Die ersten Hürden: Tragen eines Säuglings:

Foto: Tragemaus.de

 Nach dem Meistern dieser ersten Hürde „sitzt“ das Kind im Pikkolo, allerdings noch viel zu hoch – das umgeschlagene Polster vor dem Bauch ist zu groß und schlägt Wellen, das Baby „sitzt“ eher darauf statt darin.


Beim nächsten Versuch wird mithilfe des Zugbandes die Breite des Stegs zwischen den Beinen angepasst. Das funktioniert mehr schlecht als recht – das Band rutscht auf der einen Seite durch und zieht, trotz mehrmaligem Versuch den Stoff auf der einen Seite mehr zusammen, auf der anderen kaum.
Die Längenregulation der Schultergurte funktioniert kaum bis gar nicht bei angelegter Tragehilfe. Es muss also mehrfach angezogen/ausgezogen werden, um die entsprechende Einstellung wirklich optimal durchzuführen, ohne sich zu verrenken oder mit großer Kraft an den Gurten zu zerren.


Unser Baby (ein Schreibaby) fand es dann, nach den Anfangsschwierigkeiten einigermaßen bequem, sie hat ruhig in der Gegend umher geschaut und die Umgebung interessiert wahrgenommen. Allerdings tat sie sich schwer damit, einzuschlafen oder den Kopf an-/abzulegen.


Die Kopfstütze ist o.k. allerdings etwas sperrig und kann nur ohne im Pikkolo befindliches Kind angebracht werden. Zudem finde ich persönlich das rein optisch nicht so ideal, aber das ist nur ein subjektiver Nebeneindruck und kein Kriterium...

Das Anlegen des Pikkolos mit Säugling gestaltet sich schwieriger als vermutet.
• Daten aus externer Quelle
(** * Agent round-table: the turn engine, the model adapter and its parser

    A shallow embedding of the TypeScript sources

      - [src/utils] ([indexToLetters], [truncateString]),
      - [src/services/llm-service.ts] in its two revisions (the OpenAI-only
        adapter and the OpenAI/Groq adapter),
      - [src/db/database.ts] and
      - [src/services/agent-service.ts],

    followed by the properties of the specification, each settled against
    these definitions. *)

From Stdlib Require Import String Ascii.
From Stdlib Require Import List Arith NArith ZArith Bool Lia.
From Stdlib Require Import Sorted Permutation.
Import ListNotations.

Set Implicit Arguments.

(* ================================================================== *)
(** * JavaScript strings *)
(* ================================================================== *)

(** A JavaScript string is a sequence of 16-bit code units. *)
Module JsString.

Definition char := N.
Definition jsstring := list char.

(** A literal of the source, written as a Rocq string of ASCII characters. *)
Definition js (s : string) : jsstring :=
  map N_of_ascii (list_ascii_of_string s).

Definition LF : char := 10%N.

(** [String.fromCharCode(n)] for an integer [n >= 0]: the code unit is
    [ToUint16(n)]. *)
Definition fromCharCode (n : N) : jsstring := [(n mod 65536)%N].

Definition eqb (a b : jsstring) : bool :=
  if list_eq_dec N.eq_dec a b then true else false.

Lemma eqb_eq (a b : jsstring) : eqb a b = true <-> a = b.
Proof.
  unfold eqb. destruct (list_eq_dec N.eq_dec a b); split; congruence.
Qed.

(** WhiteSpace and LineTerminator code units: the set of [\s] in a regular
    expression and of [String.prototype.trim]. *)
Definition is_space (c : char) : bool :=
  ((9 <=? c) && (c <=? 13) || (c =? 32) || (c =? 160) || (c =? 5760)
   || (8192 <=? c) && (c <=? 8202) || (c =? 8232) || (c =? 8233)
   || (c =? 8239) || (c =? 8287) || (c =? 12288) || (c =? 65279))%N.

Fixpoint trimStart (s : jsstring) : jsstring :=
  match s with
  | c :: tl => if is_space c then trimStart tl else s
  | [] => []
  end.

Definition trimEnd (s : jsstring) : jsstring := rev (trimStart (rev s)).

(** [s.trim()] *)
Definition trim (s : jsstring) : jsstring := trimEnd (trimStart s).

(** JavaScript truthiness of a string: non-empty. *)
Definition truthy (s : jsstring) : bool :=
  match s with [] => false | _ :: _ => true end.

(** ASCII case mapping on code units.  The pattern characters of this
    program's regular expressions are all ASCII; without the [u] flag the
    [Canonicalize] operation of the language never maps a code unit of 128
    or more to one below 128, so against these patterns case-insensitive
    comparison is ASCII case folding. *)
Definition toUpper (c : char) : char :=
  if ((97 <=? c) && (c <=? 122))%N then (c - 32)%N else c.
Definition toLower (c : char) : char :=
  if ((65 <=? c) && (c <=? 90))%N then (c + 32)%N else c.

Definition canonicalize (ignoreCase : bool) (c : char) : char :=
  if ignoreCase then toUpper c else c.

End JsString.
Import JsString.
Definition raise_for_status (r : response) : M unit :=
  if (400 <=? status_code r)%Z && (status_code r <? 500)%Z then
    raise (Exn HTTPError (pretty (status_code r) +:+ " Client Error: "
                          +:+ reason r +:+ " for url: " +:+ resp_url r))
  else if (500 <=? status_code r)%Z && (status_code r <? 600)%Z then
    raise (Exn HTTPError (pretty (status_code r) +:+ " Server Error: "
                          +:+ reason r +:+ " for url: " +:+ resp_url r))
  else ret ().

Definition response_json (r : response) : M json :=
  match json_body r with
  | inl m => raise (Exn JSONDecodeError m)
  | inr v => ret v
  end.

(** ** [os], [tempfile] and [open] *)

Definition os_path_exists (p : string) : M bool :=
  λ s, (Return (bool_decide (is_Some (files s !! p))), s).

(** [tempfile.NamedTemporaryFile(delete=False, suffix=suffix)]: an empty
    file appears under a new name that ends in [suffix]. *)
Definition NamedTemporaryFile (env : Env) (suffix : string) : M string :=
  match mkstemp_error env with
  | Some m => raise (Exn OSError m)
  | None =>
      let p := tmp_stem env +:+ suffix in
      λ s, (Return p, St (<[p := ""]> (files s)) (trace s) (temp_file_path s))
  end.

(** [tmp_file.write(bytes)] *)
Definition file_write (env : Env) (p bytes : string) : M unit :=
  match write_error env with
  | Some m => raise (Exn OSError m)
  | None =>
      λ s, (Return (), St (<[p := bytes]> (files s)) (trace s) (temp_file_path s))
  end.

(** [open(p, 'rb')] and the bytes read from it *)
Definition open_rb (env : Env) (p : string) : M string :=
  match open_error env p with
  | Some m => raise (Exn OSError m)
  | None =>
      λ s, match files s !! p with
           | Some bytes => (Return bytes, s)
           | None =>
               (Raise (Exn FileNotFoundError
                  ("[Errno 2] No such file or directory: '" +:+ p +:+ "'")), s)
           end
  end.

(** [os.unlink(p)] *)
Definition os_unlink (env : Env) (p : string) : M unit :=
  match unlink_error env p with
  | Some m => raise (Exn OSError m)
  | None => λ s, (Return (), St (delete p (files s)) (trace s) (temp_file_path s))
  end.

End World.

(* ===================================================================== *)
(** * The client                                                           *)
(* ===================================================================== *)

Module TextArgs.
(** the parameters of [create_text_collection] *)
Record t := Make {
  text : string;
  dataset_id : string;
  name : string;
  training_type : string;
  parent_id : option string;
  index_prefix_title : option bool;
  custom_pdf_parse : bool;
  auto_indexes : option bool;
  image_index : option bool;
  chunk_setting_mode : string;
  chunk_split_mode : string;
  chunk_size : Z;
  index_size : Z;
  chunk_splitter : string;
  qa_prompt : string;
  tags : option (list string);
  create_time : option string;
  metadata : option (gmap string Py.json)
}.

(** a call that passes the three required arguments only *)
Definition defaults (text dataset_id name : string) : t :=
  Make text dataset_id name "chunk" None None false None None
       "auto" "size" 1500 512 "" "" None None None.
End TextArgs.

Module FileArgs.
(** the parameters of [create_file_collection] *)
Record t := Make {
  dataset_id : string;
  file_path : string;
  training_type : string;
  name : option string;
  parent_id : option string;
  index_prefix_title : option bool;
  custom_pdf_parse : bool;
  auto_indexes : option bool;
  image_index : option bool;
  chunk_setting_mode : string;
  chunk_split_mode : string;
  chunk_size : Z;
  index_size : Z;
  chunk_splitter : string;
  qa_prompt : string;
  tags : option (list string);
  create_time : option string;
  metadata : option (gmap string Py.json)
}.

(** a call that passes the two required arguments only *)
Definition defaults (dataset_id file_path : string) : t :=
  Make dataset_id file_path "chunk" None None (Some true) true None
       (Some true) "auto" "size" 1500 512 "" "" None None None.

Definition with_name (a : t) (n : option string) : t :=
  Make (dataset_id a) (file_path a) (training_type a) n (parent_id a)
       (index_prefix_title a) (custom_pdf_parse a) (auto_indexes a)
       (image_index a) (chunk_setting_mode a) (chunk_split_mode a)
       (chunk_size a) (index_size a) (chunk_splitter a) (qa_prompt a)
       (tags a) (create_time a) (metadata a).
End FileArgs.

Module DatasetArgs.
(** the parameters of [create_dataset] *)
Record t := Make {
  name : string;
  intro : string;
  type : string;
  avatar : string;
  vector_model : string;
  agent_model : string;
  vlm_model : string;
  parent_id : option string
}.

(** a call that passes the name only *)
Definition defaults (name : string) : t :=
  Make name "" "dataset" "/icon/logo.svg" "qwen3-embedding-8b"
       "qwen3-next-80b-a3b-instruct" "qwen3-vl-30b-a3b-instruct" None.
End DatasetArgs.

Module EmptyArgs.
(** the parameters of [create_empty_collection] *)
Record t := Make {
  dataset_id : string;
  name : string;
  type : option string;
  parent_id : option string;
  tags : option (list string);
  metadata : option (gmap string Py.json)
}.

Definition defaults (dataset_id name : string) : t :=
  Make dataset_id name (Some "folder") None None None.
End EmptyArgs.

Module LinkArgs.
(** the parameters of [create_link_collection] *)
Record t := Make {
  dataset_id : string;
  link : string;
  training_type : string;
  parent_id : option string;
  index_prefix_title : option bool;
  custom_pdf_parse : bool;
  auto_indexes : option bool;
  image_index : option bool;
  chunk_setting_mode : string;
  chunk_split_mode : string;
  chunk_size : Z;
  index_size : Z;
  chunk_splitter : string;
  qa_prompt : string;
  selector : string;
  tags : option (list string);
  create_time : option string;
  metadata : option (gmap string Py.json)
}.

Definition defaults (dataset_id link : string) : t :=
  Make dataset_id link "chunk" None (Some true) true (Some true) (Some true)
       "auto" "size" 1500 512 "" "" ".body" None None None.
End LinkArgs.

Module SearchArgs.
(** the parameters of [search_test]; [similarity] is the number passed *)
Record t := Make {
  dataset_id : string;
  text : string;
  limit : Z;
  similarity : Py.json;
  using_re_rank : bool
}.

Definition defaults (dataset_id text : string) : t :=
  Make dataset_id text 10 (Py.JNum 0) false.
End SearchArgs.

Module Client.
Import Py World.

#[export] Instance M_ret : MRet M := @ret.
#[export] Instance M_bind : MBind M := λ A B k m, bind m k.

Record FastGPTKnowledgeBase := Self {
  base_url : string;
  headers : gmap string string
}.

(** [FastGPTKnowledgeBase(base_url, api_key)] *)
Definition __init__ (base_url api_key : string) : FastGPTKnowledgeBase :=
  {| base_url := rstrip "/" base_url;
     headers := {[ "Authorization" := "Bearer " +:+ api_key;
                   "Content-Type" := "application/json" ]} |}.

(** [_request]: the service-level check on [code], and the wrapping of every
    exception of the body. *)
Definition _request (env : Env) (self : FastGPTKnowledgeBase)
    (method endpoint : string)
    (json : option (gmap string json))
    (params : option (gmap string string)) : M Py.json :=
  let url := base_url self +:+ endpoint in
  try_except
    (response ← send env (Request method url (headers self) json params);
     raise_for_status response;;
     res_json ← response_json response;
     match res_json with
     | JObj d =>
         if truthy (dict_get d "code")
            && negb (in_ints (dict_get d "code") [200; 201]%Z)
         then raise (Exn Exception ("FastGPT API Error: "
                                    +:+ str env (dict_get d "message")))
         else mret res_json
     | _ =>
         raise (Exn AttributeError
                  ("'" +:+ type_name res_json
                   +:+ "' object has no attribute 'get'"))
     end)
    (λ e, raise (Exn Exception ("Request Failed: " +:+ msg e))).

Definition _post env self endpoint (json_data : option (gmap string json))
  : M Py.json :=
  _request env self "POST" endpoint json_data None.

Definition _get env self endpoint (params : option (gmap string string))
  : M Py.json :=
  _request env self "GET" endpoint None params.

Definition opt_str (o : option string) : json :=
  match o with Some s => JStr s | None => JNull end.

(** [metadata or {}] *)
Definition metadata_or_empty (o : option (gmap string json)) : json :=
  match o with
  | Some m => if Nat.eqb (size m) 0 then JObj ∅ else JObj m
  | None => JObj ∅
  end.

Definition str_list (l : list string) : json := JArr (JStr <$> l).

(** [if c: d[k] = v] *)
Definition setitem_if (c : bool) (k : string) (v : json)
    (d : gmap string json) : gmap string json :=
  if c then <[k := v]> d else d.

(** [if o is not None: d[k] = o] *)
Definition setitem_some (o : option bool) (k : string)
    (d : gmap string json) : gmap string json :=
  match o with
  | Some b => <[k := JBool b]> d
  | None => d
  end.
Der Anfang ist leicht gemacht, Schwierigkeiten treten dann auf, als die Schultergurte hinter dem Rücken gekreuzt werden müssen. Das geschieht natürlich nacheinander, aber man hat nur eine Hand frei, da man mit der anderen den Säugling halten muss. Mehrfaches Greifen ins Leere hinter dem Rücken, dazu eine nach hinten etwas gebückte, unbequeme und unphysiologische Haltung lassen erste Zweifel an der Funktionalität der Tragehilfe aufkommen.